What's more, code embedded into the company's own website and social media pages allow marketers unprecedented opportunities to create a whole ecosystem of ways to attract would-be purchasers and take their digital efforts to another level.
However, there's no denying all this data is a bit complicated to handle. This becomes especially apparent as the number of sources increases and the number of different devices, applications, social media accounts and other technologies come into play.
This situation has created a growing need for artificial intelligence (AI) and machine learning (ML) to lend a helping hand.
Thankfully, an ecosystem of services are already available, and marketers who want to get more from their outreach and attract the right audience at the right time using the best platforms would be well advised to explore the capabilities that AI provides.

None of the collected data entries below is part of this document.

(* ===== verification/World.v ===== *)
(** The plugin's memory, the calls it makes to the world outside it, and the
    semantics of its code.

    A Go function of the plugin is a [prog]: a tree of reads and updates of the
    plugin's memory ([St]), calls to the outside ([ext]: the OVSDB connection,
    netlink, the operating system, and the order in which Go visits a map) and an
    end, which is a result or a crash. A [Host] answers the calls; it may be any
    stateful environment. [run] executes a program against a host and records the
    calls, [wp] quantifies over every environment, and [wp_run] connects them. *)

From S2P Require Import Prelude OvsNotation OvsTypes.

(** * Data *)

(** driver.go: what is kept for each network. *)
Record NetworkState : Type := mkNetwork {
  BridgeName : string;
  MTU : Z;
  Mode : string;
  Gateway : string;
  GatewayMask : string;
  FlatBindInterface : string;
  NetworkType : string;
  NetworkName : string
}.

#[export] Instance NetworkState_eq_dec : EqDecision NetworkState.
Proof. solve_decision. Defined.

(** The memory of the process: Driver.networks; the package variables of ovsdb.go;
    whether the driver has a client ([connected]: its pointer is not nil) and
    whether that client is still in libovsdb's table of connections ([alive]); the
    client's schema map and registered handlers; the package variables of
    libnetwork's iptables. *)
Record St : Type := mkSt {
  networks : gmap string NetworkState;
  ovsdbCache : gmap string (gmap string Row);
  contextCache : gmap string string;
  connected : bool;
  alive : bool;
  Schema : gmap string DatabaseSchema;
  handlers : nat;
  iptablesPath : string;
  supportsXlock : bool;
  firewalldRunning : bool
}.

Definition set_networks (f : gmap string NetworkState -> gmap string NetworkState) (s : St) : St :=
  mkSt (f (networks s)) (ovsdbCache s) (contextCache s) (connected s) (alive s) (Schema s) (handlers s)
       (iptablesPath s) (supportsXlock s) (firewalldRunning s).
Definition set_cache (f : gmap string (gmap string Row) -> gmap string (gmap string Row)) (s : St) : St :=
  mkSt (networks s) (f (ovsdbCache s)) (contextCache s) (connected s) (alive s) (Schema s) (handlers s)
       (iptablesPath s) (supportsXlock s) (firewalldRunning s).
Definition set_contextCache (f : gmap string string -> gmap string string) (s : St) : St :=
  mkSt (networks s) (ovsdbCache s) (f (contextCache s)) (connected s) (alive s) (Schema s) (handlers s)
       (iptablesPath s) (supportsXlock s) (firewalldRunning s).
Definition set_connected (b : bool) (s : St) : St :=
  mkSt (networks s) (ovsdbCache s) (contextCache s) b (alive s) (Schema s) (handlers s)
       (iptablesPath s) (supportsXlock s) (firewalldRunning s).
Definition set_alive (b : bool) (s : St) : St :=
  mkSt (networks s) (ovsdbCache s) (contextCache s) (connected s) b (Schema s) (handlers s)
       (iptablesPath s) (supportsXlock s) (firewalldRunning s).
Definition set_Schema (f : gmap string DatabaseSchema -> gmap string DatabaseSchema) (s : St) : St :=
  mkSt (networks s) (ovsdbCache s) (contextCache s) (connected s) (alive s) (f (Schema s)) (handlers s)
       (iptablesPath s) (supportsXlock s) (firewalldRunning s).
Definition add_handler (s : St) : St :=
  mkSt (networks s) (ovsdbCache s) (contextCache s) (connected s) (alive s) (Schema s) (S (handlers s))
       (iptablesPath s) (supportsXlock s) (firewalldRunning s).
Definition set_iptables (path : string) (xlock : bool) (s : St) : St :=
  mkSt (networks s) (ovsdbCache s) (contextCache s) (connected s) (alive s) (Schema s) (handlers s)
       path xlock (firewalldRunning s).

(** netlink and net values. *)
Record Link : Type := mkLink { link_name : string; link_index : Z }.
Record Veth : Type := mkVeth { veth_name : string; PeerName : string }.
Record IPNet : Type := mkIPNet { ipnet_ip : list Z; ipnet_ones : Z }.

Inductive rpc_reply : Type :=
| RpcResult (result : json)
| RpcError (e : error).

(** * Calls to the outside *)

Inductive ext : Type :=
(** the order in which a range loop visits the keys of a map *)
| ERange (keys : list string)
(** rpc2.Client.Call on the OVSDB connection *)
| ERpc (method : string) (params : list json)
| ESleep (seconds : Z)
(** vishvananda/netlink *)
| ELinkAdd (v : Veth)
| ELinkDel (v : Veth)
| ELinkSetUp (l : Link)
| ELinkByName (name : string)
| EAddrList (l : Link)
| EAddrAdd (l : Link) (addr : IPNet)
(** net.InterfaceByName and Interface.Addrs *)
| EInterfaceByName (name : string)
| EInterfaceAddrs (name : string)
(** os/exec *)
| EStdoutPipe (argv : list string)
| EStderrPipe (argv : list string)
| EStart (argv : list string)
| EReadAllStderr (argv : list string)
| EReadAllStdout (argv : list string)
| EWait (argv : list string)
| ERun (argv : list string)
| ECombinedOutput (argv : list string)
| EOutput (argv : list string)
| ELookPath (file : string)
(** firewalld, over D-Bus *)
| EPassthrough (args : list string)
(** os and files *)
| EOsCreate (path : string)
| EFileWrite (path content : string)
| EFileClose (path : string)
| EOsRemove (path : string)
(** the rendezvous with monitorBridges on the unbuffered channel [update] *)
| EUpdateSend (u : TableUpdates)
| ENewDockerClient (url : string)
| EDial (target : string)
(** the socket Docker connects to: files, their owner and mode, and the listener *)
| EReadFile (path : string)
| EWriteFile (path content : string) (mode : Z)
| EMkdirAll (path : string) (mode : Z)
| EUnlink (path : string)
| EUmask (mask : Z)
| EChown (path : string) (uid gid : Z)
| EChmod (path : string) (mode : Z)
| EListen (proto addr : string)
| ECloseListener (addr : string)
| EServe (addr : string).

Let's take a look at the top 3 ways machine learning can help digital marketers get more from their budgets and deliver better results to companies taking on the challenges of the Internet era.
1. Smart content derived from customer analytics
As anyone will tell you, good content is one of the most crucial foundations of marketing. Sometimes, even if marketers hire the best copywriters and designers, the content they produce might not always resonate well with audiences.

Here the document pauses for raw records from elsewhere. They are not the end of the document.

Lemma zero_after_spec i l :
  length l = 16 -> i < 16 -> zero_after i l = take (S i) l ++ replicate (15 - i) 0%Z.
Proof.
  intros Hl Hi. unfold zero_after.
  assert (forall n, i + 1 + n <= 16 ->
    foldl (fun a xi => <[xi := 0%Z]> a) l (seq (i + 1) n)
    = take (S i) l ++ replicate n 0%Z ++ drop (i + 1 + n) l) as Hgen.
  { induction n as [|n IH]; intros Hn.
    - cbn [seq foldl replicate app]. rewrite Nat.add_0_r. replace (i + 1) with (S i) by lia.
      by rewrite take_drop.
    - rewrite seq_S, foldl_app, IH by lia. cbn [foldl].
      rewrite insert_app_r_alt by (rewrite length_take; lia).
      rewrite length_take, Hl. replace (i + 1 + n - S i `min` 16) with n by lia.
      rewrite insert_app_r_alt by (rewrite length_replicate; lia).
      rewrite length_replicate, Nat.sub_diag.
      destruct (drop (i + 1 + n) l) as [|x r] eqn:E.
      { apply (f_equal length) in E. rewrite length_drop in E. cbn in E. lia. }
      cbn [insert list_insert]. rewrite replicate_S_end, <- !app_assoc. cbn [app].
      replace (i + 1 + S n) with ((i + 1 + n) + 1) by lia. rewrite <- drop_drop, E. done. }
  rewrite Hgen by lia. rewrite drop_ge by lia. by rewrite app_nil_r.
Qed.

Lemma ipIncrement_from_carry pre b k j :
  length (pre ++ b :: replicate k 255%Z) = 16 -> (b < 255)%Z -> j <= k ->
  ipIncrement_from (length pre + 1 + j) (pre ++ b :: replicate k 255%Z)
  = Returned (pre ++ (b + 1)%Z :: replicate k 0%Z).
Proof.
  intros Hl Hb. rewrite length_app in Hl. cbn [length] in Hl. rewrite length_replicate in Hl.
  induction j as [|j IH]; intros Hj.
  - replace (length pre + 1 + 0) with (S (length pre)) by lia. cbn [ipIncrement_from].
    unfold index. rewrite lookup_app_r, Nat.sub_diag by lia. cbn [lookup list_lookup obind].
    destruct (Z.ltb_spec b 255); [|lia]. f_equal.
    rewrite insert_app_r_alt, Nat.sub_diag by lia. cbn [insert list_insert].
    rewrite zero_after_spec.
    + rewrite take_app_ge by lia.
      replace (S (length pre) - length pre) with 1 by lia. cbn [take].
      rewrite <- app_assoc. cbn [app]. rewrite take_0. by replace (15 - length pre) with k by lia.
    + rewrite length_app. cbn [length]. rewrite length_replicate. lia.
    + lia.
  - replace (length pre + 1 + S j) with (S (length pre + 1 + j)) by lia. cbn [ipIncrement_from].
    unfold index. rewrite lookup_app_r by lia.
    replace (length pre + 1 + j - length pre) with (S j) by lia.
    change ((b :: replicate k 255%Z) !! S j) with (replicate k 255%Z !! j).
    rewrite lookup_replicate_2 by lia. cbn [obind]. rewrite Z.ltb_irrefl. apply IH. lia.
Qed.

Lemma ipIncrement_from_ones n k :
  n <= k -> ipIncrement_from n (replicate k 255%Z) = Returned (replicate k 255%Z).
Proof.
  induction n as [|n IH]; intros Hn; [done|]. cbn [ipIncrement_from]. unfold index.
  rewrite lookup_replicate_2 by lia. cbn [obind]. rewrite Z.ltb_irrefl. apply IH. lia.
Qed.

(** C25: on a 16-byte address ipIncrement returns the address whose big-endian
    value is one more, except on the highest address, which it returns unchanged;
    the result again consists of 16 bytes. *)
Theorem ipIncrement_spec ip :
  length ip = 16 -> Forall is_byte ip ->
  exists ip', ipIncrement ip = Returned ip' /\ length ip' = 16 /\ Forall is_byte ip' /\
    be_val ip' = (if decide (be_val ip = 2 ^ 128 - 1)%Z then be_val ip else be_val ip + 1)%Z.
Proof.
  intros Hl Hb. destruct (split_trailing ip Hb) as [Hones|(pre & b & k & -> & Hbb)].
  - rewrite Hl in Hones. subst ip. exists (replicate 16 255%Z).
    split; [by apply ipIncrement_from_ones|]. by repeat split.
  - exists (pre ++ (b + 1)%Z :: replicate k 0%Z).
    rewrite length_app in Hl. cbn [length] in Hl. rewrite length_replicate in Hl.
    split; [|split; [|split]].
    + unfold ipIncrement. replace 16 with (length pre + 1 + k) by lia.
      apply ipIncrement_from_carry; [|lia|lia].
      rewrite length_app. cbn [length]. rewrite length_replicate. lia.
    + rewrite length_app. cbn [length]. rewrite length_replicate. lia.
    + apply Forall_app in Hb as [Hp _]. apply Forall_app. split; [done|].
      constructor; [unfold is_byte; lia|]. apply Forall_replicate. unfold is_byte; lia.
    + pose proof (be_val_app (pre ++ [b]) (replicate k 255%Z)) as E1.
      pose proof (be_val_app (pre ++ [(b + 1)%Z]) (replicate k 0%Z)) as E2.
      rewrite <- app_assoc in E1, E2. cbn [app] in E1, E2. rewrite E1, E2, !be_val_app.
      rewrite !length_replicate. cbn [length]. change (be_val [b]) with b.
      change (be_val [(b + 1)%Z]) with (b + 1)%Z.
      pose proof (be_val_replicate k 255). pose proof (be_val_replicate k 0).
      destruct (decide _) as [Heq|]; [|lia].
      exfalso. rewrite Z.pow_1_r in Heq.
      pose proof (Z.pow_pos_nonneg 256 (Z.of_nat k) ltac:(lia) ltac:(lia)).
      assert (2 ^ 128 = 256 ^ Z.of_nat (length pre) * 256 * 256 ^ Z.of_nat k)%Z as E3.
      { change 256%Z with (256 ^ 1)%Z at 2. rewrite <- !Z.pow_add_r by lia.
        replace (Z.of_nat (length pre) + 1 + Z.of_nat k)%Z with 16%Z by lia. done. }
      rewrite E3 in Heq.
      assert (be_val pre < 256 ^ Z.of_nat (length pre))%Z.
      { apply be_val_bound. by apply Forall_app in Hb as [? _]. }
      nia.
Qed.

Lemma ipIncrement_spec_witness :
  ipIncrement (replicate 10 0 ++ [255; 255; 10; 0; 0; 255])%Z
  = Returned (replicate 10 0 ++ [255; 255; 10; 0; 1; 0])%Z /\
  exists ip', ipIncrement (replicate 10 0 ++ [255; 255; 10; 0; 0; 255])%Z = Returned ip' /\
    length ip' = 16 /\ Forall is_byte ip' /\
    be_val ip' = (if decide (be_val (replicate 10 0 ++ [255; 255; 10; 0; 0; 255]) = 2 ^ 128 - 1)
                  then be_val (replicate 10 0 ++ [255; 255; 10; 0; 0; 255])
                  else be_val (replicate 10 0 ++ [255; 255; 10; 0; 0; 255]) + 1)%Z.
Proof.
  split; [by vm_compute|]. apply ipIncrement_spec; [by vm_compute|].
  repeat (constructor; [unfold is_byte; lia|]). constructor.
Defined.

(** On an address of fewer than 16 bytes, such as the 4-byte form of an IPv4
    address, ipIncrement crashes. *)
Theorem ipIncrement_short ip : length ip < 16 -> panics (ipIncrement ip).
Proof.
  intros Hl. unfold ipIncrement. cbn [ipIncrement_from]. unfold index.
  rewrite lookup_ge_None_2 by lia. by eexists.
Qed.

Lemma ipIncrement_short_witness : panics (ipIncrement [192; 168; 1; 1]%Z).
Proof. apply ipIncrement_short. vm_compute. lia. Defined.

(** * MAC addresses *)

Definition hex2_back (s : string) : Z :=
  match s with
  | String a (String b _) => (16 * default 0 (hexdigit a) + default 0 (hexdigit b))%Z
  | _ => 0%Z
  end.

Lemma hex2_inv b rest : is_byte b -> hex2_back (hex2 b +:+ rest) = b.
Proof.
  intros Hb%is_byte_elem%list_elem_of_In.
  assert (forallb (fun b => Z.eqb (hex2_back (hex2 b)) b) all_bytes = true) as H by by vm_compute.
  rewrite forallb_forall in H. apply Z.eqb_eq. exact (H b Hb).
Qed.

Lemma hex2_app_inj a b x y :
  is_byte a -> is_byte b -> hex2 a +:+ x = hex2 b +:+ y -> a = b /\ x = y.
Proof.
  intros Ha Hb H. split; [by rewrite <- (hex2_inv a x Ha), <- (hex2_inv b y Hb), H|].
  unfold hex2 in H. cbn in H. by injection H.
Qed.

Lemma To4_length ip p : To4 ip = Some p -> length p = 4.
Proof.
  unfold To4. destruct (Nat.eqb_spec (length ip) 4); [by intros [= <-]|].
  destruct (Nat.eqb_spec (length ip) 16) as [H|]; [|done]. simpl.
  destruct (_ && _)%bool; [|done]. intros [= <-]. rewrite length_drop. lia.
Qed.

Lemma makeMac_v4 ip a b c d :
  To4 ip = Some [a; b; c; d] ->
  makeMac ip = "7a:42:" +:+ hex2 a +:+ ":" +:+ hex2 b +:+ ":" +:+ hex2 c +:+ ":" +:+ hex2 d.
Proof. intros H. unfold makeMac. rewrite H. done. Qed.

(** The MAC addresses generated for two IPv4 addresses (in 4-byte or 16-byte
    form) are equal only if the addresses are the same. *)
Theorem makeMac_inj ip ip' p p' :
  To4 ip = Some p -> To4 ip' = Some p' -> Forall is_byte p -> Forall is_byte p' ->
  makeMac ip = makeMac ip' -> p = p'.
Proof.
  intros H H' Hb Hb'.
  destruct p as [|a [|b [|c [|d []]]]]; try by apply To4_length in H.
  destruct p' as [|a' [|b' [|c' [|d' []]]]]; try by apply To4_length in H'.
  rewrite (makeMac_v4 _ _ _ _ _ H), (makeMac_v4 _ _ _ _ _ H').
  rewrite !Forall_cons in Hb, Hb'. destruct Hb as (?&?&?&?&_), Hb' as (?&?&?&?&_).
  intros E.  apply (inj (String.append "7a:42:")) in E.
  apply hex2_app_inj in E as [-> E]; [|done|done]. apply (inj (String.append ":")) in E.
  apply hex2_app_inj in E as [-> E]; [|done|done]. apply (inj (String.append ":")) in E.
  apply hex2_app_inj in E as [-> E]; [|done|done]. apply (inj (String.append ":")) in E.
  rewrite <- (string_app_nil_r (hex2 d)), <- (string_app_nil_r (hex2 d')) in E.
  by apply hex2_app_inj in E as [-> _].
Qed.

Lemma makeMac_inj_witness :
  To4 (replicate 10 0 ++ [255; 255; 10; 1; 2; 3])%Z = Some [10; 1; 2; 3]%Z /\
  [10; 1; 2; 3]%Z = [10; 1; 2; 3]%Z.
Proof.
  split; [done|].
  apply (makeMac_inj (replicate 10 0 ++ [255; 255; 10; 1; 2; 3])%Z [10; 1; 2; 3]%Z); try done;
    repeat (constructor; [unfold is_byte; lia|]); constructor.
Defined.

(** * The service file and systemd *)

Definition service_calls (input : string) : list ext :=
  [EOsCreate serviceName;
   EFileWrite serviceName (systemDConfig input);
   ERun ["systemctl"; "daemon-reload"];
   ERun ["systemctl"; "start"; "linkerGateway.service"];
   ERun ["systemctl"; "enable"; "linkerGateway.service"];
   EFileClose serviceName].

Definition start_post (input : string) (o : outcome (option error)) (t : trace) : Prop :=
  match o with
  | Returned None => exts t = service_calls input
  | Returned (Some e) =>
      exts t = [EOsCreate serviceName] \/
      exists n, 2 <= n <= 4 /\ exts t = take n (service_calls input) ++ [EFileClose serviceName]
  | Halted _ => False
  end.

Lemma wp_StartOvsService input s tr :
  wp (StartOvsService input) s tr (fun o s' tr' =>
    s' = s /\ exists t, tr' = tr ++ t /\ start_post input o t).
Proof.
  unfold StartOvsService, start_service, systemctl. wp_norm.
  intros [e|] _; wp_norm; [split; [done|]; eexists [_]; split; [done|]; simpl; by left|].
  intros [e|] _; wp_norm.
  { intros ? _. split; [done|]. eexists [_; _; _]. split; [by rewrite <- !app_assoc|].
    simpl. right. exists 2. by split; [lia|]. }
  intros [e|] _; wp_norm.
  { intros ? _. split; [done|]. eexists [_; _; _; _]. split; [by rewrite <- !app_assoc|].
    simpl. right. exists 3. by split; [lia|]. }
  intros [e|] _; wp_norm.
  { intros ? _. split; [done|]. eexists [_; _; _; _; _]. split; [by rewrite <- !app_assoc|].
    simpl. right. exists 4. by split; [lia|]. }
  intros ? _ ? _. split; [done|]. eexists [_; _; _; _; _; _]. split; [by rewrite <- !app_assoc|].
  done.
Qed.

(** StartOvsService writes the unit file with the command, reloads systemd,
    starts and enables the service, in that order, and closes the file; it reports
    success exactly after all of these, stops at the first step that fails, and
    closes the file it created on every path. *)
Theorem StartOvsService_effects {W} {H : Host W} input s (w : W) :
  let f := run (StartOvsService input) s w in
  state f = s /\ start_post input (out f) (log f).
Proof.
  cbv zeta. destruct (wp_run _ _ w _ (wp_StartOvsService input s [])) as [Hs (t & Ht & Hp)].
  split; [done|]. simpl in Ht. by rewrite Ht.
Qed.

Furthermore, content that's published by the company may appeal to some audiences for a good proportion of the time, but not all audiences all of the time. Of course, that is only natural.

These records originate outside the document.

(* ===== verification/Ovsdb.v ===== *)
(** ovs/ovsdb.go: the cache of the OVSDB tables, kept up to date by notifications,
    and the queries the driver makes. *)

From S2P Require Import Prelude OvsNotation OvsTypes World Client.

Local Open Scope go_scope.

Definition localhost : string := "127.0.0.1".
Definition ovsdbPort : Z := 6640.
Definition contextKey : string := "container_id".
Definition contextValue : string := "container_data".
Definition Open_vSwitch : string := "Open_vSwitch".

(** * The cache *)

(** [ovsdbCache[table]]: the nil map, which reads as empty, when it is absent. *)
Definition table_of (c : gmap string (gmap string Row)) (table : string) : gmap string Row :=
  default ∅ (c !! table).

Definition getTableCache (tableName : string) : prog (gmap string Row) :=
  gets (fun s => table_of (ovsdbCache s) tableName).

Definition ensure_table (table : string) (c : gmap string (gmap string Row))
    : gmap string (gmap string Row) :=
  match c !! table with
  | None => <[table := ∅]> c
  | Some _ => c
  end.

Definition populate_row (table uuid : string) (row : RowUpdate) : prog (option unit) :=
  (if negb (row_is_empty (New row))
   then modify (set_cache (alter (fun t => <[uuid := New row]> t) table))
   else modify (set_cache (alter (fun t => delete uuid t) table))) ;;;
  Ret None.

Definition populate_table (table : string) (tableUpdate : TableUpdate) : prog (option unit) :=
  modify (set_cache (ensure_table table)) ;;;
  let! _ := range (Rows tableUpdate) (populate_row table) in
  Ret None.

Definition populateCache (updates : TableUpdates) : prog unit :=
  let! _ := range (Updates updates) populate_table in
  Ret tt.

(** OvsdbNotifier.Update. The other methods of the notifier do nothing. *)
Definition OvsdbNotifier_Update (tableUpdates : TableUpdates) : prog unit :=
  populateCache tableUpdates ;;;
  call (EUpdateSend tableUpdates).

Definition or_empty (o : option string) : string := default "" o.

Definition getRootUUID : prog string :=
  let! t := getTableCache "Open_vSwitch" in
  let! r := range t (fun uuid _ => Ret (Some uuid)) in
  Ret (or_empty r).

(** Two lookups by name in a cached table: getBridgeUUIDForName of ovs_bridge.go
    and portUUIDForName of ovs_port.go. [val.Fields["name"] == name] compares an
    interface with a string. *)
Definition name_is (name : string) (r : Row) : bool :=
  match Fields_get r "name" with
  | Some (VString n) => String.eqb n name
  | _ => false
  end.

Definition uuid_by_name (table name : string) : prog string :=
  let! t := getTableCache table in
  let! r := range t (fun key val => Ret (if name_is name val then Some key else None)) in
  Ret (or_empty r).

Definition getBridgeUUIDForName (name : string) : prog string := uuid_by_name "Bridge" name.
Definition portUUIDForName (portName : string) : prog string := uuid_by_name "Port" portName.

(** One row of the Interface table: the assertion on other_config comes before the
    test that it is there. *)
Definition context_row (row : Row) : prog (option unit) :=
  match Fields_get row "other_config" with
  | Some (VOvsMap otherConfig) =>
      match gomap_get (VString contextKey) otherConfig with
      | Some (VString containerID) =>
          match gomap_get (VString contextValue) otherConfig with
          | Some (VString v) =>
              modify (set_contextCache (fun m => <[containerID := v]> m)) ;;; Ret None
          | _ => Stop type_assertion_failed
          end
      | Some _ =>
          Stop type_assertion_failed
      | None => Ret None
      end
  | _ => Stop type_assertion_failed
  end.

Definition populateContextCache : prog unit :=
  let! ok := gets connected in
  if negb ok then Ret tt
  else
    let! tableCache := getTableCache "Interface" in
    let! _ := range tableCache (fun _ row => context_row row) in
    Ret tt.

(** * Queries *)

Definition select_op (table column value : string) : Operation :=
  mkOp "select" table [] [] [] [] 0 [NewCondition column "==" (VString value)] "" "".

Definition few_replies : error :=
  errors_New "Number of Replies should be at least equal to number of Operations".

(** The first part of each query: one select, and the checks on its reply. *)
Definition select_rows (table column value : string) : prog (error + list (smap gval)) :=
  let operations := [select_op table column value] in
  let! (reply, _) := Transact Open_vSwitch operations in
  if length reply <? length operations then Ret (inl few_replies)
  else
    let! r0 := lift (index reply 0) in
    if negb (String.eqb (ResError r0) "")
    then Ret (inl (Errorf "Transaction Failed due to an error: %v" [ResError r0]))
    else Ret (inr (ResRows r0)).

Definition portExists (portName : string) : prog (bool * option error) :=
  let! r := select_rows "Port" "name" portName in
  match r with
  | inl e => Ret (false, Some e)
  | inr rows => if length rows =? 0 then Ret (false, None) else Ret (true, None)
  end.

(** [rets[0][column].(string)] *)
Definition column_string (rets : list (smap gval)) (column : string) : prog string :=
  let! row := lift (index rets 0) in
  match sget column row with
  | Some (VString v) => Ret v
  | _ => Stop type_assertion_failed
  end.

Definition query_column (column value wanted none : string) : prog (string * option error) :=
  let! r := select_rows "BridgeOpt" column value in
  match r with
  | inl e => Ret ("", Some e)
  | inr rets =>
      if length rets <=? 0 then Ret ("", Some (errors_New none))
      else
        let! v := column_string rets wanted in
        Ret (v, None)
  end.

Definition getBridgeServiceType (bridgeName : string) : prog (string * option error) :=
  query_column "name" bridgeName "service_type" "no record with bridge name".

Definition getNetworkidByBridgeName (bridgeName : string) : prog (string * option error) :=
  query_column "name" bridgeName "network_id" "no record with bridge name".

Definition getBridgeNameByNetworkId (networkid : string) : prog (string * option error) :=
  query_column "network_id" networkid "name" "no record with networkid".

But, with the help of data, marketers can at least find out what content appeals to the right customers, and make sure it reaches them at the time and place that delivers the best reaction. It can also help marketers understand which types of content work best, and inform writers and other creatives appropriately.
2. Faster real-time editing of online offers
These days, marketers have access to all kinds of different data. Whether it comes from previous campaigns or from backend analytics, commercial agencies can track exactly who's visiting their page, what elements they engage with, how long they stay and what makes them leave. The can also discern which products or services are getting more eyeball time from visitors, among other things.
Of course, marketers should use such data to change how campaigns and landing pages will look like going forward.
However, if they build even smarter platforms, companies can use this collected data to not only help them make important decisions about future changes, but also form a better picture of their target audience and make micro-changes in real-time to help ease them along the sales funnel.
Obviously, such tactics are most useful to e-commerce retailers, but all kinds of companies can benefit from similar strategies and capabilities.
3. Better decision-making in ad campaigns
When organizations understand what their customers are really looking for, along with what they like and how they engage with the company, they are more likely to adjust their ad spending to match those preferences.
However, in many cases, there is a gap in the time between collecting data and optimizing the reach of the new advertizing campaigns. Using machine learning, marketers can speed up their variation tests, and better allocate budgets to campaigns that customers actually respond to solidly, say experts.
In addition, machine learning can also help to simplify predictions for marketers by using data from various past campaigns and factoring in data from other up-to-date sources to create better, smarter, and more watertight schedules, insights and budgets.
In the end, the new technologies can be harnessed in an almost limitless number of ways. The potential is only restricted to the imagination of the innovative marketer.